I am doing my part. The canning and dehydrating, aside from the food still in my freezer, has been put on hold. I am beginning to sort and toss - some for charity shop donations, some that my kids might find useful and some for the dumpster.
All of this will take time, but there is no great rush.
I write about many things here on this silly little blog. Sometimes I debate with myself whether or not I should post about my difficulties or less than upbeat topics. But what it boils down to is that this is life. And life is not always unicorns and sunshine. There are storm clouds now and then. So I write about them, too.

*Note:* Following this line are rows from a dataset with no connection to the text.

Lemma run_histories now time ks :
  message_history (run (init now time) ks)
  = last_n (24 * 60) (appended_messages ks)
  ∧ error_history (run (init now time) ks)
    = last_n (24 * 60) (appended_errors ks).
Proof.
  induction ks as [|k ks [IHm IHe]] using rev_ind; [done|].
  rewrite run_snoc. unfold appended_messages, appended_errors.
  rewrite !foldl_snoc.
  fold (appended_messages ks). fold (appended_errors ks).
  pose proof (run_history_size (init now time) ks) as Hn.
  change (history_size (init now time)) with (24 * 60) in Hn.
  destruct k as [i d clk|i d t|i sd|i|t]; simpl.
  - unfold record_message_sent, emit_event. simpl.
    match goal with
    | |- context [_update_rates ?c1 ?t ?n] =>
        destruct (update_rates_frame c1 t n) as (_&_&_&_&_& -> & -> &_)
    end.
    simpl. rewrite Hn, IHm.
    split; [apply deque_append_last_n; lia|done].
  - rewrite Hn, IHe. split; [done|apply deque_append_last_n; lia].
  - unfold update_device_status. by destruct (getitem _ _).
  - unfold get_device_metrics. by destruct (getitem _ _).
  - done.
Qed.

(** C5.  After every sequence of calls on a new collector, each history
    buffer holds at most [24 * 60] entries, and holds exactly the last
    [24 * 60] entries appended to it (since the last reset), in the order
    they were appended; an append to a full buffer drops the oldest entry
    and keeps the others in order, the new entry last. *)
Theorem C5_history_buffers_bounded_fifo
    (now : datetime) (time : float) (ks : list call) :
  let c := run (init now time) ks in
  length (message_history c) ≤ 24 * 60
  ∧ length (error_history c) ≤ 24 * 60
  ∧ message_history c = last_n (24 * 60) (appended_messages ks)
  ∧ error_history c = last_n (24 * 60) (appended_errors ks)
  ∧ (∀ i d clk oldest rest,
       message_history c = oldest :: rest →
       length (message_history c) = 24 * 60 →
       message_history (record_message_sent c i d clk)
       = rest ++ [(now_current clk, 1%Z)])
  ∧ (∀ i d t oldest rest,
       error_history c = oldest :: rest →
       length (error_history c) = 24 * 60 →
       error_history (record_message_error c i d t) = rest ++ [(t, 1%Z)]).
Proof.
  intros c. destruct (run_histories now time ks) as [Hm He].
  pose proof (run_history_size (init now time) ks) as Hn.
  change (history_size (init now time)) with (24 * 60) in Hn.
  fold c in Hm, He, Hn.
  split; [rewrite Hm; apply length_last_n|].
  split; [rewrite He; apply length_last_n|].
  split; [exact Hm|]. split; [exact He|].
  split.
  - intros i d clk oldest rest Hh Hlen.
    unfold record_message_sent, emit_event. simpl.
    match goal with
    | |- context [_update_rates ?c1 ?t ?n] =>
        destruct (update_rates_frame c1 t n) as (_&_&_&_&_& -> &_)
    end.
    simpl. unfold deque_append. rewrite Hn, Hlen.
    rewrite decide_False by lia. by rewrite Hh.
  - intros i d t oldest rest Hh Hlen. simpl.
    unfold deque_append. rewrite Hn, Hlen.
    rewrite decide_False by lia. by rewrite Hh.
Qed.

(** C5 at work: 1500 sends fill the message buffer; the next send drops the
    oldest entry and comes last. *)
Lemma C5_history_buffers_witness :
  let c := run (init 0%Z 0%float)
             (replicate 1500
                (RecordMessageSent "dev-1" ∅
                   (mkSentClock 10%Z 11%Z 1%float 12%Z))) in
  message_history
    (record_message_sent c "dev-2" ∅ (mkSentClock 20%Z 21%Z 2%float 22%Z))
  = replicate 1439 (11%Z, 1%Z) ++ [(21%Z, 1%Z)].
Proof.
  intros c.
  refine (proj1 (proj2 (proj2 (proj2 (proj2
            (C5_history_buffers_bounded_fifo 0%Z 0%float _)))))
            "dev-2" ∅ (mkSentClock 20%Z 21%Z 2%float 22%Z)
            (11%Z, 1%Z) (replicate 1439 (11%Z, 1%Z)) _ _);
    vm_compute; reflexivity.
Defined.

(** *** Reading the metrics of an unseen device *)

(** C10.  For a device id that is not a key of the per-device map,
    [get_device_metrics] returns the default entry and inserts it: the
    system counters stay as they were, and [get_system_metrics] afterwards
    reports one device more. *)
Theorem C10_get_device_metrics_inserts_default
    (c : MetricsCollector) (i : string) (now : datetime) :
  device_metrics c !! i = None →
  let m := fst (get_device_metrics c i) in
  let c' := snd (get_device_metrics c i) in
  message_count m = 0%Z
  ∧ error_count m = 0%Z
  ∧ last_message_time m = None
  ∧ connection_status m = "disconnected"
  ∧ simulation_status m = "stopped"
  ∧ device_metrics c' !! i = Some m
  ∧ system_metrics c' = system_metrics c
  ∧ total_devices (get_system_metrics c' now)
    = S (total_devices (get_system_metrics c now)).
Proof.
  intros Hi. unfold get_device_metrics, getitem. rewrite Hi. simpl.
  rewrite lookup_insert_eq, map_size_insert_None by done. done.
Qed.

Lemma C10_get_device_metrics_witness :
  let c := init 0%Z 0%float in
  device_metrics (snd (get_device_metrics c "dev-9")) !! "dev-9"
  = Some (fst (get_device_metrics c "dev-9"))
  ∧ total_devices (get_system_metrics (snd (get_device_metrics c "dev-9")) 5%Z)
    = 1.
Proof.
  intros c.
  pose proof (C10_get_device_metrics_inserts_default c "dev-9" 5%Z
                (lookup_empty _)) as H.
  split; apply H.
Defined.

End MetricsProperties.

(** ** Message templates *)

Section GeneratorProperties.
Import Generator Examples.

Implicit Types (w : World) (field : FieldConfig) (t : MessageTemplate).
Implicit Types (k : nat) (st : GenState).

Local Arguments _generate_field_value : simpl never.
Local Arguments _generate_numeric_value : simpl never.
Local Arguments _generate_string_value : simpl never.
Local Arguments _generate_location : simpl never.

Lemma convert_int field v :
  data_type field = "int" → convert field v = py_int v.
Proof. intros E. unfold convert. by rewrite bool_decide_eq_true_2. Qed.

Lemma convert_other field v :
  data_type field ≠ "int" → convert field v = py_round2 v.
Proof. intros E. unfold convert. by rewrite bool_decide_eq_false_2. Qed.

(** The claim of C3 read literally fails on an int field: at step 1 the
    ramp of [level_field] stands at 0.5, within its maximum, and the value
    generated is the int 0. *)
Lemma C3_counterexample_truncated_ramp :
  linear_value level_field 1 = Ok 0.5%float
  ∧ exceeds_max level_field 0.5 = false
  ∧ _generate_numeric_value example_world level_field
      (at_step three_fields 1)
    = (Ok (PInt 0), at_step three_fields 1)
  ∧ num_eqb (PInt 0) (PFloat 0.5) = false.
Proof. repeat split. Qed.

(** C3, amended.  For a numeric linear field whose [max_value] is set and
    not zero, at a step counter [c]: the running value is
    [(min_value or 0) + (step_size or 0.1) * c]; while it does not exceed
    [max_value] the field's value is the running value converted ([int()]
    for an int field, [round(_, 2)] otherwise) and the counter stays; on the
    call where it exceeds [max_value] the field's value is [min_value or 0]
    converted the same way and the counter is reset to 0. *)
Theorem C3_linear_ramp_converts_and_wraps
    w field t k (mx fc : float) :
  pattern field = LINEAR →
  max_value field = Some mx →
  float_truthy mx = true →
  float_of_int (_step_counter t) = Some fc →
  let running :=
    PrimFloat.add (oor (min_value field) 0)
      (PrimFloat.mul (for_ (step_size field) 0.1) fc) in
  (PrimFloat.ltb mx running = false →
   _generate_numeric_value w field (t, k)
   = (convert field (PFloat running), (t, k)))
  ∧ (PrimFloat.ltb mx running = true →
     _generate_numeric_value w field (t, k)
     = (convert field (min_or_zero field), (set_step_counter t 0, k)))
  ∧ (data_type field = "int" →
     convert field (PFloat running)
     = of_option (PInt <$> int_of_float running))
  ∧ (data_type field ≠ "int" →
     convert field (PFloat running) = Ok (PFloat (round2 running))).
Proof.
  intros Hp Hmx Hnz Hfc running.
  assert (Hlin : linear_value field (_step_counter t) = Ok running).
  { unfold linear_value. by rewrite Hfc. }
  assert (Hex : exceeds_max field running = PrimFloat.ltb mx running).
  { unfold exceeds_max. by rewrite Hmx, Hnz. }
  repeat split.
  - intros Hle. unfold _generate_numeric_value.
    by rewrite Hp, Hlin, Hex, Hle.
  - intros Hgt. unfold _generate_numeric_value.
    by rewrite Hp, Hlin, Hex, Hgt.
  - intros Hi. by rewrite convert_int.
  - intros Hi. by rewrite convert_other.
Qed.

(** C3 at work: [ramp_field] at step 3 stands at 21.5, beyond 21.0; the
    value is 20.0 and the counter is back at 0. *)
Lemma C3_linear_ramp_witness :
  _generate_numeric_value example_world ramp_field (at_step three_fields 3)
  = (Ok (PFloat 20), at_step three_fields 0).
Proof.
  refine (proj1 (proj2
            (C3_linear_ramp_converts_and_wraps example_world ramp_field
               (set_step_counter three_fields 3) 0 21 3 _ _ _ _)) _);
    reflexivity.
Defined.

(** A [max_value] of 0.0 is falsy: the ramp of [drift_field] passes it and
    goes on. *)
Lemma linear_ramp_past_zero_maximum :
  linear_value drift_field 3 = Ok 0.5%float
  ∧ _generate_numeric_value example_world drift_field
      (at_step three_fields 3)
    = (Ok (PFloat 0.5), at_step three_fields 3).
Proof. repeat split. Qed.

(** *** Constant fields *)

Lemma constant_field_value w field t k :
  pattern field = CONSTANT →
  data_type field ∈ ["bool"; "string"; "int"; "float"] →
  _generate_field_value w field (t, k)
  = (if bool_decide (data_type field = "bool") then
       PBool (truthy (constant_value field))
     else if bool_decide (data_type field = "string") then
       PStr (py_str (float_repr w) (por (constant_value field) (PStr "")))
     else if bool_decide (data_type field = "int") then
       unwrap (py_int (por (constant_value field) (PInt 0)))
     else unwrap (py_round2 (por (constant_value field) (PInt 0))),
     (t, k)).
Proof.
  intros Hp Hdt. rewrite !elem_of_cons, elem_of_nil in Hdt.
  unfold _generate_field_value, _generate_string_value,
    _generate_numeric_value, convert.
  rewrite Hp.
  destruct Hdt as [Hdt|[Hdt|[Hdt|[Hdt|[]]]]]; rewrite Hdt;
    repeat (rewrite bool_decide_eq_false_2 by done);
    repeat (rewrite bool_decide_eq_true_2
              by (done || (rewrite !elem_of_cons; tauto)));
    try done.
  - by destruct (py_int _).
  - by destruct (py_round2 _).
Qed.

(** The claim of C7 read literally fails on a float field whose constant
    has more than two decimals: [setpoint_field] is configured with 1.234
    and generates 1.23. *)
Lemma C7_counterexample_rounded_constant :
  _generate_field_value example_world setpoint_field (at_step three_fields 0)
  = (PFloat 1.23, at_step three_fields 0)
  ∧ num_eqb (PFloat 1.23) (PFloat 1.234) = false.
Proof. repeat split. Qed.

(** C7, amended.  For a field with [pattern = constant] of type bool,
    string, int or float, the generated value is the configured constant
    after the conversion of its type - [bool(c)], [str(c or "")],
    [int(c or 0)], [round(c or 0, 2)], [None] when the conversion raises -
    whatever the step counter is, and generating it changes nothing.  It is
    the constant itself for a bool constant on a bool field, a str constant
    on a string field and an int constant on a numeric field; a float
    constant on a float field comes out rounded to two decimals; an unset
    constant gives [False], [""] and [0]. *)
Theorem C7_constant_fields_convert_their_constant w field t k :
  pattern field = CONSTANT →
  let c := constant_value field in
  let value := fst (_generate_field_value w field (t, k)) in
  (data_type field = "bool" → value = PBool (truthy c))
  ∧ (data_type field = "string" →
     value = PStr (py_str (float_repr w) (por c (PStr ""))))
  ∧ (data_type field = "int" → value = unwrap (py_int (por c (PInt 0))))
  ∧ (data_type field = "float" →
     value = unwrap (py_round2 (por c (PInt 0))))
  ∧ (data_type field ∈ ["bool"; "string"; "int"; "float"] →
     snd (_generate_field_value w field (t, k)) = (t, k)
     ∧ ∀ n, fst (_generate_field_value w field (set_step_counter t n, k))
            = value)
  ∧ (∀ b, data_type field = "bool" → c = PBool b → value = PBool b)
  ∧ (∀ s, data_type field = "string" → c = PStr s → value = PStr s)
  ∧ (∀ z, data_type field ∈ ["int"; "float"] → c = PInt z →
          value = PInt z)
  ∧ (∀ f, data_type field = "float" → c = PFloat f →
          float_truthy f = true → value = PFloat (round2 f))
  ∧ (c = PNone →
     (data_type field = "bool" → value = PBool false)
     ∧ (data_type field = "string" → value = PStr "")
     ∧ (data_type field ∈ ["int"; "float"] → value = PInt 0)).
Proof.
  intros Hp c value.
  assert (Hv : ∀ dt, data_type field = dt →
                 dt ∈ ["bool"; "string"; "int"; "float"] →
                 ∀ t', _generate_field_value w field (t', k)
                 = (if bool_decide (dt = "bool") then PBool (truthy c)
                    else if bool_decide (dt = "string") then
                      PStr (py_str (float_repr w) (por c (PStr "")))
                    else if bool_decide (dt = "int") then
                      unwrap (py_int (por c (PInt 0)))
                    else unwrap (py_round2 (por c (PInt 0))),
                    (t', k))).
  { intros dt <- Hin t'. by apply constant_field_value. }
  assert (Hb : data_type field = "bool" → value = PBool (truthy c)).
  { intros E. unfold value. rewrite (Hv _ E); [done|]. set_solver. }
  assert (Hs : data_type field = "string" →
               value = PStr (py_str (float_repr w) (por c (PStr "")))).
  { intros E. unfold value. rewrite (Hv _ E); [done|]. set_solver. }
  assert (Hi : data_type field = "int" →
               value = unwrap (py_int (por c (PInt 0)))).
  { intros E. unfold value. rewrite (Hv _ E); [done|]. set_solver. }
  assert (Hf : data_type field = "float" →
               value = unwrap (py_round2 (por c (PInt 0)))).
  { intros E. unfold value. rewrite (Hv _ E); [done|]. set_solver. }
  repeat split; try assumption.
  - rewrite (Hv _ eq_refl); done.
  - intros n. unfold value. rewrite !(Hv _ eq_refl); done.
  - intros b E Hc. rewrite (Hb E), Hc. done.
  - intros s E Hc. rewrite (Hs E), Hc. unfold por. simpl.
    by destruct (String.eqb s "") eqn:Es; [apply String.eqb_eq in Es as ->|].
  - intros z Hin Hc. rewrite !elem_of_cons, elem_of_nil in Hin.
    destruct Hin as [E|[E|[]]].
    + rewrite (Hi E), Hc. unfold por. simpl.
      by destruct (Z.eqb_spec z 0) as [->|].
    + rewrite (Hf E), Hc. unfold por. simpl.
      by destruct (Z.eqb_spec z 0) as [->|].
  - intros f E Hc Hnz. rewrite (Hf E), Hc. unfold por. simpl.
    by rewrite Hnz.
  - intros E. rewrite (Hb E), H. done.
  - intros E. rewrite (Hs E), H. done.
  - intros Hin. rewrite !elem_of_cons, elem_of_nil in Hin.
    destruct Hin as [E|[E|[]]].
    + rewrite (Hi E), H. done.
    + rewrite (Hf E), H. done.
Qed.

What really amazes me is that there are folks out there who stop by and visit and leave comments who are caring enough to offer suggestions when I find myself in a place that is less than ideal. Many times those suggestions have helped me deal with one thing or another. I want you all to know just how much I value the friendship of each and every one of you, for even though we have never met, I still consider you as friends. Thank you for continuing to stop by, even when the unicorns are not here. I am truly humbled.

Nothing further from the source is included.